I’d like to mark the passing of Fidel Castro with a respectful salutation on behalf of my late father, Thomas G. Buchanan Jr., and share a little information with you about some of the interactions between the two of them.
In 1966, my father traveled to Havana “at the invitation of the Cuban Government at a time when the U.S. Government regarded such visits as illegal.” He spent three weeks there doing research for a book about CIA activities in Cuba, including several assassination attempts on the lives of Osvaldo Dorticós and Fidel Castro. According to what my father wrote in his book Big Brother, one of the thwarted CIA assassination attempts on Fidel Castro presented similarities with the strategy my father believed was used to carry out the Kennedy assassination.
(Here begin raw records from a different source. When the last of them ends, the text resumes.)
(** C25.  A packet that the first device reads from its interface, and routes to
    a peer with which it has no session yet, arrives: when each device is handed
    the datagrams that the other sends, the first starts a handshake, the second
    answers it, the first then sends a keepalive and the packet, and the second
    writes that very packet to its interface, and nothing else.  No handler
    fails.  The two devices are each other's peers, neither is loaded, the
    packet comes from an address that the second allows, the MTU of the first is
    not larger than its buffer, and the clock of the first is ahead of the last handshake the second has seen. *)
Theorem device_delivery dstA sA lA rA pA udpA addrA dstB sB lB rB pB udpB addrB mtu reads packet v src :
  ready dstA sA lA rA pA → ready dstB sB lB rB pB →
  paired pA.(tunnel).(handshake).(params) pB.(tunnel).(handshake).(params) →
  idle pA.(tunnel) → pB.(tunnel).(packet_queue) = [] →
  after (Tai64N_parse (ext_stamp (stamp_time pA.(tunnel).(handshake).(stamper)
      (sA.(dworld).(w_env).(e_clock) sA.(dworld).(w_env).(e_tick))))) pB.(tunnel).(handshake).(last_handshake_timestamp) = true →
  mtu ≤ Z.of_nat (length dstA) →
  reads 0%nat = Ok packet → reads 1%nat = Err (IfaceRead WouldBlock) → routes sA packet rA pA →
  ip_version packet = Some v → ip_header v packet = Some (Z.of_nat (length packet), src) → is_allowed_ip src pB = true →
  (length packet + DATA_OVERHEAD_SZ ≤ length dstA)%nat → (length packet + DATA_OVERHEAD_SZ ≤ length dstB)%nat →
  ∃ init resp keepalive data sA1 sB1 sA2 sB2,
    iface_handler mtu dstA reads sA = Ret (Ok Continue, sA1) ∧ traffic_of sA.(dos) sA1.(dos) [Sent init] ∧
    udp_handler udpB dstB [(init, addrA)] sB = Ret (Ok [], sB1) ∧ traffic_of sB.(dos) sB1.(dos) [Sent resp] ∧
    udp_handler udpA dstA [(resp, addrB)] sA1 = Ret (Ok [], sA2) ∧
    traffic_of sA1.(dos) sA2.(dos) [Sent keepalive; Sent data] ∧
    udp_handler udpB dstB [(keepalive, addrA); (data, addrA)] sB1 = Ret (Ok [], sB2) ∧
    traffic_of sB1.(dos) sB2.(dos) [Written packet].
Proof.
  intros [HaA HlA HdA] [HaB HlB HdB] Hp Hid HqB Haft Hmtu R0 R1 [[[u4 U4] [u6 U6]] (a & Hda & Hfi) Hep] Hv Hh Hal HleA HleB.
  pose proof (do_tunnels _ _ (ar_ok _ _ _ _ _ HaA) _ _ (ar_peer _ _ _ _ _ HaA)) as HA.
  pose proof (do_tunnels _ _ (ar_ok _ _ _ _ _ HaB) _ _ (ar_peer _ _ _ _ _ HaB)) as HB.
  destruct (ti_handshake _ _ _ HA) as [_ HwA HgA _ _]. destruct (ti_handshake _ _ _ HB) as [_ HwB HgB _ _].
  destruct (agreement_run pA.(tunnel).(handshake) sA.(dworld).(w_env) dstA pB.(tunnel).(handshake) sB.(dworld).(w_env) dstB)
    as (pi & h1 & e1 & pr & hR1 & eR1 & k1 & k2 & Hf & Hpi & Hri & Hpr & Hrx & Hrr);
    [done|done|done|apply HA|apply HA|done|done|unfold HANDSHAKE_INIT_SZ, HANDSHAKE_RESP_SZ in *; lia|].
  set (ii := incremented (Handshake.next_index pA.(tunnel).(handshake))) in *.
  set (ri := incremented (Handshake.next_index pB.(tunnel).(handshake))) in *.
  destruct (packet_starts dstA u4 u6 sA lA rA pA packet a _ h1 e1 HaA Hid HleA Hda Hfi Hep Hf)
    as (sA1 & pA1 & Ho & HsA & Hh1 & Hq1 & Hc1 & Hl1).
  destruct (initiation_answered dstB HdB udpB addrA sB lB rB pB pA.(tunnel).(handshake) pi _ _ _ _ HaB HlB
    (pd_i _ _ Hp) (pd_ir _ _ Hp) Hpi HqB Hri) as (sB1 & pB1 & Hb1 & HsB & Hss).
  pose proof (around_since _ _ _ _ _ _ _ _ HaA HsA) as HaA1. pose proof (around_since _ _ _ _ _ _ _ _ HaB HsB) as HaB1.
  destruct (Hrr sA1.(dworld).(w_env)) as (h2 & e2 & Hr).
  destruct (response_taken dstA HdA udpA addrB sA1 lA rA pA1 pB.(tunnel).(handshake) pr (Session_new ii ri k2 k1) h2 e2 packet HaA1)
    as (sA2 & pA2 & Hb2 & HsA2);
    [unfold light; by rewrite Hl1, (si_params _ _ _ _ _ _ _ HsA)|apply Hp|rewrite (si_params _ _ _ _ _ _ _ HsA); apply Hp|exact Hpr| |exact Hc1|exact Hq1|exact HleA|rewrite Hh1; exact Hr|].
  { rewrite Hrx. by apply (since_index _ _ _ _ _ _ _ _ HsA). }
  destruct (responder_delivers dstB HdB udpB addrA sB1 lB rB pB1 ri ii k1 k2 packet v src HaB1) as (sB2 & Hb3 & Ht3);
    [| |by apply (since_index _ _ _ _ _ _ _ _ HsB)|done|done|done| |].
  - unfold session_at. rewrite Hss. cbn. rewrite list_lookup_insert_eq; [done|]. destruct (ti_ring _ _ _ HB) as [Hn _].
    cbn in Hn. rewrite Hn. apply slot_lt.
  - by apply incremented_width.
  - by rewrite (since_allowed _ _ _ _ _ _ _ _ HsB).
  - eexists _, _, _, _, sA1, sB1, sA2, sB2. split; [exact (iface_one dstA mtu reads packet u4 u6 sA sA1 Hmtu U4 U6 R0 R1 Ho)|].
    split; [apply HsA|]. split; [exact (udp_one _ _ _ _ _ _ _ _ _ HaB Hb1)|]. split; [apply HsB|].
    split; [exact (udp_one _ _ _ _ _ _ _ _ _ HaA1 Hb2)|]. split; [apply HsA2|]. split; [exact Hb3|exact Ht3].
Qed.
End TwoDevices.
My father’s information about the assassination attempts, gathered from Cuban sources, was confirmed a decade later by the Church Committee’s investigation into illegal activities by U.S. government intelligence agencies. At the time, however, it would have been news to the public—a damaging revelation of what the CIA was up to in Cuba.
But the book never got published, suffering the same fate as many of my father’s other writings after his book on Kennedy: the editor in Amsterdam, who had already signed a contract for the book, at first failed to acknowledge receipt of the manuscript and then finally, after a year of more attempts at contact from my father and the involvement of a lawyer, agreed to pay for it but not to publish it after all. The literary agent in New York, who had begged my father enthusiastically to write more books like Who Killed Kennedy?, suddenly told him, without explanation, that she would not be handling the book on Cuba after all, and returned the manuscript by non-airmail post, meaning it took 2 months to arrive by boat. Without photocopy technology, my father relied on returned manuscripts for submitting his work to new potential takers. Otherwise, it required re-typing the several hundred pages of the manuscript manually on the typewriter. These delays and about-faces were common when it came to my father’s political writings.
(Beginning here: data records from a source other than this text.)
(** Machine arithmetic: IEEE 754 binary64, the type of a Python float. *)
#[export] Instance float_scalar : Scalar float := {|
  s0 := 0%float;
  s1 := 1%float;
  sadd := PrimFloat.add;
  ssub := PrimFloat.sub;
  smul := PrimFloat.mul;
  sdiv := PrimFloat.div;
  sopp := PrimFloat.opp;
  ssqrt := PrimFloat.sqrt;
  sabs := PrimFloat.abs;
  seqb := PrimFloat.eqb;
  sleb := PrimFloat.leb;
  sltb := PrimFloat.ltb
|}.

Declare Scope scalar_scope.
Delimit Scope scalar_scope with S.
Infix "+" := sadd : scalar_scope.
Infix "-" := ssub : scalar_scope.
Infix "*" := smul : scalar_scope.
Infix "/" := sdiv : scalar_scope.
Notation "- x" := (sopp x) : scalar_scope.

(** ** Linear algebra helpers *)

Section Helpers.
Context {F : Type} `{Scalar F}.
Local Open Scope scalar_scope.

(** [givens_rotation(a, b)] *)
Definition givens_rotation (a b : F) : F * F :=
  if seqb b s0 then (s1, s0)
  else if sgtb (sabs b) (sabs a) then
    let tau := - a / b in
    let s := s1 / ssqrt (s1 + tau * tau) in
    let c := s * tau in
    (c, s)
  else
    let tau := - b / a in
    let c := s1 / ssqrt (s1 + tau * tau) in
    let s := c * tau in
    (c, s).

(** The second component of [[c, s], [-s, c]] @ [a, b], the entry the
    rotation is documented to eliminate. *)
Definition rotated_second (cs : F * F) (a b : F) : F :=
  - (snd cs) * a + fst cs * b.

(** The first component of [[c, s], [-s, c]] @ [a, b]. *)
Definition rotated_first (cs : F * F) (a b : F) : F :=
  fst cs * a + snd cs * b.

End Helpers.

(** ** Vectors and arrays *)

(** A one-dimensional array that the program only reads ([b], [x0], [x],
    [r0], [w], [y]) is the list of its entries.  The arrays the solver
    allocates with [np.zeros] and then fills by index ([V], [H], [cs], [sn],
    [g]) are maps from indices to entries that are [0.0] wherever nothing
    was written; the solver only uses indices [0 .. maxiter] of them. *)

Section Arrays.
Context {T : Type}.
(** X21: for a moving display with a whole number of frames, finite cloth
    centre, every visited trajectory at least [frame_num] positions long
    and, under size variation, a finite size configuration and start scale,
    every position handed to [drawDots] on any run is a pair of finite
    numbers: no read leaves a trajectory and no [NaN] reaches the canvas. *)
Theorem drawn_positions_are_finite (e : Scheduler.Env) (times : list R)
    (size0 : option SizeController.State) (n : Z) (cx cy : R) :
  Scheduler.frame_num e = IZR n ->
  (1 <= n)%Z ->
  Scheduler.trial_duration e <> 0 ->
  Trial.static (Scheduler.trial e) = false ->
  Scheduler.clothCenterX e = Js.Fin cx ->
  Scheduler.clothCenterY e = Js.Fin cy ->
  Forall (fun traj => (Z.to_nat n <= length traj)%nat)
         (Scheduler.drawnTrajectories e) ->
  (Trial.sizeVariation (Scheduler.trial e) = true ->
   (exists c, Scheduler.sizeConfig e = Some c) /\ (exists z, size0 = Some z)) ->
  Forall (Forall (fun p => exists x y, p = (Js.Fin x, Js.Fin y)))
         (Scheduler.shown_pos (Scheduler.run e times (Scheduler.initial size0))).
Proof.
  intros Hn H1 _ Hstatic Hcx Hcy Hlong Hsize.
  apply (run_finite e n cx cy Hn H1 Hstatic Hcx Hcy Hlong).
  - intros Hv. exact (proj1 (Hsize Hv)).
  - intros Hv. exact (proj2 (Hsize Hv)).
Qed.

Lemma drawn_positions_are_finite_witness :
  Forall (Forall (fun p => exists x y, p = (Js.Fin x, Js.Fin y)))
         (Scheduler.shown_pos
            (Scheduler.run
               (Inputs.env (Inputs.trial true false true None "hold" None) "hold")
               [0; 1500; 2500] (Scheduler.initial None))).
Proof.
  apply (drawn_positions_are_finite
           (Inputs.env (Inputs.trial true false true None "hold" None) "hold")
           [0; 1500; 2500] None 3 5 0).
  - reflexivity.
  - lia.
  - cbn. lra.
  - reflexivity.
  - reflexivity.
  - reflexivity.
  - cbn. repeat constructor.
  - discriminate.
Defined.

(** ** The frame count and the length of the trajectories *)

Lemma updateAt_lengths {A : Type} (f : list A -> list A) (i : nat)
    (a : list (list A)) :
  (forall x, length (f x) = length x) ->
  map (@length A) (Setup.updateAt f i a) = map (@length A) a.
Proof.
  intros Hf. revert i. induction a as [|x a IH]; intros i; [now destruct i|].
  destruct i as [|j]; cbn [Setup.updateAt map]; [now rewrite Hf|].
  now rewrite IH.
Qed.

Lemma moveSelected_lengths (delta : Geometry.Point)
    (store : list (list Geometry.Point)) (ids : list nat) :
  map (@length Geometry.Point) (fst (Setup.moveSelected delta store ids))
  = map (@length Geometry.Point) store.
Proof.
  unfold Setup.moveSelected.
  match goal with
  | |- context [fold_left ?F ids (store, [])] => set (step := F)
  end.
  assert (H : forall l st acc,
             map (@length Geometry.Point) (fst (fold_left step l (st, acc)))
             = map (@length Geometry.Point) st).
  { induction l as [|id l IH]; intros st acc; cbn [fold_left]; [reflexivity|].
    rewrite (surjective_pairing (step (st, acc) id)), IH.
    unfold step. cbn [fst]. apply updateAt_lengths. intros x. apply length_map. }
  apply H.
Qed.

Lemma nth_length {A : Type} (l : list (list A)) (i : nat) :
  length (nth i l []) = nth i (map (@length A) l) 0%nat.
Proof. exact (eq_sym (map_nth (@length A) l [] i)). Qed.

Lemma isiAdjust_positive (t : Trial.t) (frame_num trial_duration : R) :
  1 <= frame_num -> 0 < trial_duration ->
  0 < Setup.isiAdjust t frame_num trial_duration.
Proof.
  intros Hn Hd. unfold Setup.isiAdjust.
  destruct (Trial.isi t) as [gap|]; [|exact Hd].
  unfold Js.ltb. destruct (Rlt_dec 0 gap) as [Hg|]; [|exact Hd].
  destruct (Trial.isiSlows t) as [[|]|]; try exact Hd.
  assert (0 <= (frame_num - 1) * (gap / 1000))
    by (apply Rmult_le_pos; lra).
  lra.
Qed.

(** X22: without an explicit [trial.trial_duration], for imported
    trajectories of [m] frames each, a cut below [m], at least one cycle and
    a positive frame rate, the setup leaves a whole, positive [frame_num] of
    (m - cutFrame) * cycleNum frames and a positive duration, while every
    selected trajectory holds (m - cutFrame) * 2^cycleNum positions, which
    is never fewer than [frame_num]. *)
Theorem setup_frames_fit_trajectories
    (t : Trial.t) (dot_pos : list Setup.Traj) (screenCenter : Geometry.Point)
    (rng : nat -> R) (shuffle : list nat -> list nat)
    (getRandomInt start_time : R) (tickRandom : nat -> R) (m : nat) :
  let p := Setup.setup t dot_pos screenCenter rng shuffle getRandomInt
             start_time tickRandom in
  let cut := match Trial.cutFrame t with Some n => n | None => 0%nat end in
  let cycles := match Trial.cycleNum t with Some n => n | None => 1%nat end in
  let frames := ((m - cut) * cycles)%nat in
  Trial.trial_duration t = None ->
  dot_pos <> [] ->
  Forall (fun d => length (Setup.positions d) = m) dot_pos ->
  (cut < m)%nat ->
  (1 <= cycles)%nat ->
  0 < Trial.fps t ->
  Scheduler.frame_num (Setup.env p) = IZR (Z.of_nat frames)
  /\ (1 <= frames)%nat
  /\ 0 < Scheduler.trial_duration (Setup.env p)
  /\ Forall (fun traj => length traj = ((m - cut) * 2 ^ cycles)%nat
                         /\ (frames <= length traj)%nat)
            (Scheduler.selected_dot_pos (Setup.env p)).
Proof.
  intros p cut cycles frames Hdur Hne Hrect Hcut Hcyc Hfps.
  destruct (setup_gridIDs t dot_pos screenCenter rng shuffle getRandomInt
              start_time tickRandom) as (_ & Hids & _).
  fold p in Hids.
  assert (Himp : Setup.importedFrames dot_pos = m).
  { destruct dot_pos as [|d rest]; [contradiction|].
    now inversion Hrect. }
  assert (Hframes : (INR (Setup.importedFrames dot_pos) - INR cut) * INR cycles
                    = IZR (Z.of_nat frames)).
  { rewrite Himp, <- minus_INR by lia. rewrite <- mult_INR.
    apply INR_IZR_INZ. }
  assert (Hpos : (1 <= frames)%nat) by (unfold frames; nia).
  assert (Hreal : 1 <= IZR (Z.of_nat frames)).
  { apply (IZR_le 1). lia. }
  split; [|split; [exact Hpos | split]].
  - subst p. cbn [Setup.setup Setup.env Scheduler.frame_num].
    rewrite Hdur. fold cut cycles. exact Hframes.
  - subst p. cbn [Setup.setup Setup.env Scheduler.trial_duration].
    rewrite Hdur. fold cut cycles. rewrite Hframes.
    apply isiAdjust_positive; [exact Hreal|].
    apply Rdiv_lt_0_compat; lra.
  - revert Hids. subst p.
    cbn [Setup.setup Setup.env Setup.gridIDs Scheduler.selected_dot_pos].
    fold cut cycles. intros Hids.
    apply Forall_map. apply Forall_forall. intros id Hid.
    match goal with
    | |- context [nth id (fst ?moved) []] =>
        assert (Hlen : map (@length Geometry.Point) (fst moved)
                       = map (@length Geometry.Point)
                             (map Setup.positions dot_pos))
    end.
    { destruct (Trial.centerCloth t); [|reflexivity].
      destruct (Geometry.calculateClothCenter _ _) as [[b c]|]; [|reflexivity].
      apply moveSelected_lengths. }
    assert (Hm : length (nth id (map Setup.positions dot_pos) []) = m).
    { rewrite (nth_positions _ _ (Setup.mkTraj (0, 0) [])) by (now apply Hids).
      rewrite Forall_forall in Hrect. apply Hrect. apply nth_In.
      now apply Hids. }
    match goal with
    | |- context [nth id (fst ?moved) []] =>
        assert (Hsame : length (nth id (fst moved) []) = m)
    end.
    { now rewrite nth_length, Hlen, <- nth_length. }
    unfold Setup.cutAndCycle. rewrite doubled_length, length_skipn, Hsame.
    split; [reflexivity|]. unfold frames.
    apply Nat.mul_le_mono_l. apply Nat.lt_le_incl.
    apply Nat.pow_gt_lin_r. lia.
Qed.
My father personally met with Fidel Castro during that visit to Havana, and I believe (although I can’t be sure) that there may be an interview transcript buried somewhere among the many papers he left behind, along with the book manuscript itself. Unfortunately, neither has yet been unearthed, so I can’t share my father’s own words about the meeting, nor Fidel Castro’s as might be revealed by a transcript.
But my father’s relationship with Fidel Castro did not stop there, and the quotes I do have to share come from letters my father wrote to me near the end of his life.
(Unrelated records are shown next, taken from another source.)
(** ** The quarantine and its tree *)

(** The tree of the quarantine mirrors its array: the slots in use hold
    no NULL address and the nodes of the tree start at exactly the
    addresses of these slots. *)
Definition quarantine_ok (options : options_t) (q : delay_free_state) : Prop :=
  dfs_ok options q
  /\ tree_ok (delay_free_tree q)
  /\ ~ In NULL (map addr (fifo q))
  /\ Permutation (map base (delay_free_tree q)) (map addr (fifo q)).

(** An [mmap_walk] that leaves the tags alone. *)
Definition no_walk (s : shadow_t) (_ : app_pc) (_ : Z) (_ : bool) : shadow_t := s.

(** * Properties *)

(** ** Outside full-shadowing mode *)

(** C9: while [options.leaks_only] is set or [options.shadowing] is
    clear, [client_handle_free] returns [real_base] (and the heap) as
    passed and leaves the shadow memory, the array, its indices and the
    tree as they were, whatever [options.delay_frees] is. *)
Theorem client_handle_free_disabled options st base size real_base heap_in :
  leaks_only options = true \/ shadowing options = false ->
  client_handle_free options st base size real_base heap_in
  = (real_base, heap_in, st).
Proof.
  intros Hoff.
  assert (Hg : shadow_on options = false).
  { unfold shadow_on. destruct Hoff as [-> | ->]; [reflexivity|].
    apply andb_false_r. }
  unfold client_handle_free. rewrite Hg. simpl. now destruct st.
Qed.

Lemma client_handle_free_disabled_witness :
  client_handle_free (leak_options 2) (empty_state 2) 0x4008 0x20 0x4000 7
  = (0x4000, 7, empty_state 2).
Proof.
  apply (client_handle_free_disabled (leak_options 2) (empty_state 2)).
  left. reflexivity.
Defined.

(** ** Signals *)

(** C10: entered while [signal_xsp] is unset, [at_signal_handler]
    returns at once: the shadow memory, [sigframe_top] and the rest of
    the state stay as they were. *)
Theorem at_signal_handler_unset st mc_xsp :
  signal_xsp (cpt st) = NULL ->
  at_signal_handler st mc_xsp = st.
Proof.
  intros Hunset. unfold at_signal_handler. now rewrite Hunset.
Qed.

Lemma at_signal_handler_unset_witness :
  at_signal_handler idle_signal_state 0x7fa0 = idle_signal_state.
Proof.
  apply (at_signal_handler_unset idle_signal_state 0x7fa0). reflexivity.
Defined.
He had been diagnosed with multiple myeloma in 1984, shortly after his book Big Brother was published. After several different medications, the specialist decided it was time to start treating his myeloma with interferon. Unfortunately, the treatment had to be postponed because the drug was no longer being delivered to France from the U.S., and French hospitals had not yet found an alternative supplier. The specialist suggested that, if my father “had any influence in any of the half-dozen countries where it is made (including Cuba),” he should try to have them ship it from there.
“So,” my father wrote to me, “[wife] and I went to the Cuban Embassy where, as soon as they found out who I was, they said that they had read my books and articles for many years and, if they could help me in any way, they would do their best to send me the medicine I needed. They sent a cable to Havana the same day, and only one week later the Cuban authorities sent them an initial supply of interferon by diplomatic plane. The embassy immediately delivered it to the Paris hospital, Villejuif, where it was marked for my exclusive use.”
They promised, as well, to send more whenever more was needed.
That was in 1985. In February 1986, my father received a little more information about how it came to be that he wasn’t having to pay for the medicine sent by the Cubans:
“A few weeks ago, [wife] and I were invited for lunch by the Ambassador of Cuba. To my astonishment and delight, he turned out to be the man who was my best friend during my three-week visit to Havana in 1966. He said he had talked to Castro personally about my need for interferon, and that Castro had sent me his ‘salutations’. So that explains the gift of interferon. I read in Newsweek not long ago that a year’s treatment with interferon costs $50,000. Isn’t that miraculous? I don’t see how I could possibly pay for what I have already received, and there is no way to tell how long it will continue.”
I’m not sure how long the interferon treatment lasted after that, but as far as I know, my father never had to pay for it.
So, thank you, Fidel Castro, for having helped my father reduce his suffering and keep his illness at bay for as long as was possible. Whether it was a personal favor or just part of the Cuban willingness to extend a helping hand when it comes to healthcare, the gift of medicine and the salutations were very much appreciated.